In case you're wondering who this is, I'm Kelvin Joseph Mathieu. My friends call me K.J. for short. I was born in the City of Cap-Haitien in northern Haiti, one fine day on November 8, 1989. Five years later my parents, Harold and Marianne Mathieu moved to the City of Montreal, province of Quebec. I grew up in La Belle Province, as Quebec is affectionately called by its residents, and presently I study Criminal Justice at McGill University. I'm in my second year in the program, and eight months ago I met a gal who changed my life forever. Maryam Haddad, the tall, chocolate-skinned Somali goddess with the curvy figure and heart-shaped booty that just won't quit. Truly a vision of loveliness.
I spotted this fine black woman coming out of the campus bookstore with a Psychology Today book under her arm. I couldn't take my eyes off her pretty face or her mesmerizing ass. Still, in those days, looking at women was all I did because I'm painfully shy and black women tend to overlook nerdy guys like myself. They prefer black guys who are sporty or thuggish. As a video game-addicted, computer-loving, comic book-obsessed nerd, I was straight out of luck. Like a lot of men in Montreal, I found Somali women gorgeous but also forbidden because of their conservative mindset. Women from the Islamist world tend to stick with men from their faith and culture.
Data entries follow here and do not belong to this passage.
(** * dict2anki: a shallow embedding of [dict2anki.go]

    The program loads a JSON configuration file, asks the Merriam-Webster
    API for a word, decodes the JSON answer into a [Card], asks a local
    AnkiConnect endpoint whether the card already exists and, if not, adds
    it as a note.

    Layout of the development:
    - [bytes]: Go strings are byte sequences, modelled by [string];
    - [json]: the part of Go's [encoding/json] that the program runs
      (scanner, unquoting, decoding into the two structs of the program);
    - [ankiconnect], [World], [M]: the outside world as an oracle, and a
      writer monad with panics in which the functions of the program are
      written in the order of the source;
    - the functions of [dict2anki.go] under their own names;
    - the properties. *)

From Stdlib Require Import String Ascii List ZArith NArith Bool Lia.
From stdpp Require Import gmap strings.

Open Scope list_scope.
Open Scope string_scope.

(** ** Bytes and strings *)

Module bytes.

(** The double quote, written by its code so that no literal of this file
    has to escape it. *)
Definition dquote : ascii := "034"%char.
Definition backslash : ascii := "092"%char.

Definition code (c : ascii) : N := N_of_ascii c.
Definition byte (n : N) : ascii := ascii_of_N n.

Definition between (lo hi : N) (c : ascii) : bool :=
  ((lo <=? code c) && (code c <=? hi))%N.

Definition is_digit (c : ascii) : bool := between 48 57 c.
Definition is_lower (c : ascii) : bool := between 97 122 c.
Definition is_upper (c : ascii) : bool := between 65 90 c.

Definition to_upper (c : ascii) : ascii :=
  if is_lower c then byte (code c - 32) else c.
Definition to_lower (c : ascii) : ascii :=
  if is_upper c then byte (code c + 32) else c.

Definition hex_val (c : ascii) : option N :=
  if is_digit c then Some (code c - 48)%N
  else if between 97 102 c then Some (code c - 87)%N
  else if between 65 70 c then Some (code c - 55)%N
  else None.

Definition str (c : ascii) : string := String c EmptyString.

Fixpoint of_list (l : list ascii) : string :=
  match l with
  | [] => EmptyString
  | c :: l' => String c (of_list l')
  end.

(** Number of occurrences of a byte in a string. *)
Fixpoint count (c : ascii) (s : string) : nat :=
  match s with
  | EmptyString => 0
  | String d s' => (if Ascii.eqb c d then 1 else 0) + count c s'
  end.

End bytes.

(** ** UTF-8, as far as [encoding/json] needs it *)

Module utf8.
Import bytes.

(** U+FFFD, what Go substitutes for bytes that are not valid UTF-8. *)
Definition RuneError : N := 65533%N.

(** [utf8.AppendRune]: the encoding of a rune (surrogates and values above
    U+10FFFF become [RuneError]). *)
Definition encode (r : N) : string :=
  let r := if ((55296 <=? r) && (r <=? 57343) || (1114111 <? r))%N
           then RuneError else r in
  if (r <? 128)%N then str (byte r)
  else if (r <? 2048)%N then
    of_list [byte (192 + r / 64); byte (128 + r mod 64)]
  else if (r <? 65536)%N then
    of_list [byte (224 + r / 4096); byte (128 + (r / 64) mod 64);
             byte (128 + r mod 64)]
  else
    of_list [byte (240 + r / 262144); byte (128 + (r / 4096) mod 64);
             byte (128 + (r / 64) mod 64); byte (128 + r mod 64)].

Definition cont (c : ascii) : bool := between 128 191 c.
I'm a Haitian guy brought up in the Catholic faith. A guy like me doesn't stand a chance with a chick from that world, given how different we were.
As luck would have it, Maryam Haddad had a lot more in common with me than I thought. You see, as amazing as it sounds, this Somali gal was not Muslim. She was born and raised Christian. Maryam's father, Mohammed Haddad, was born in the City of Nabatieh, in the Republic of Lebanon, to a Somali mother and Lebanese Shiite Muslim father. After his father's death during a Hezbollah raid in Beirut, Mohammed and his mother Anisah were chased out of their home by his father's family. They returned to Somalia, where they tried to build a life for themselves. While struggling to adapt to life in Somalia, a country he barely knew and didn't understand, Mohammed Haddad encountered a group of Christian missionaries from France on their way to nearby Ethiopia. They offered the starving young man food and water, and also taught him about the Bible and the Lord Jesus Christ. The missionaries kindness touched Mohammed Haddad so much that he would eventually convert to Christianity before moving to Canada.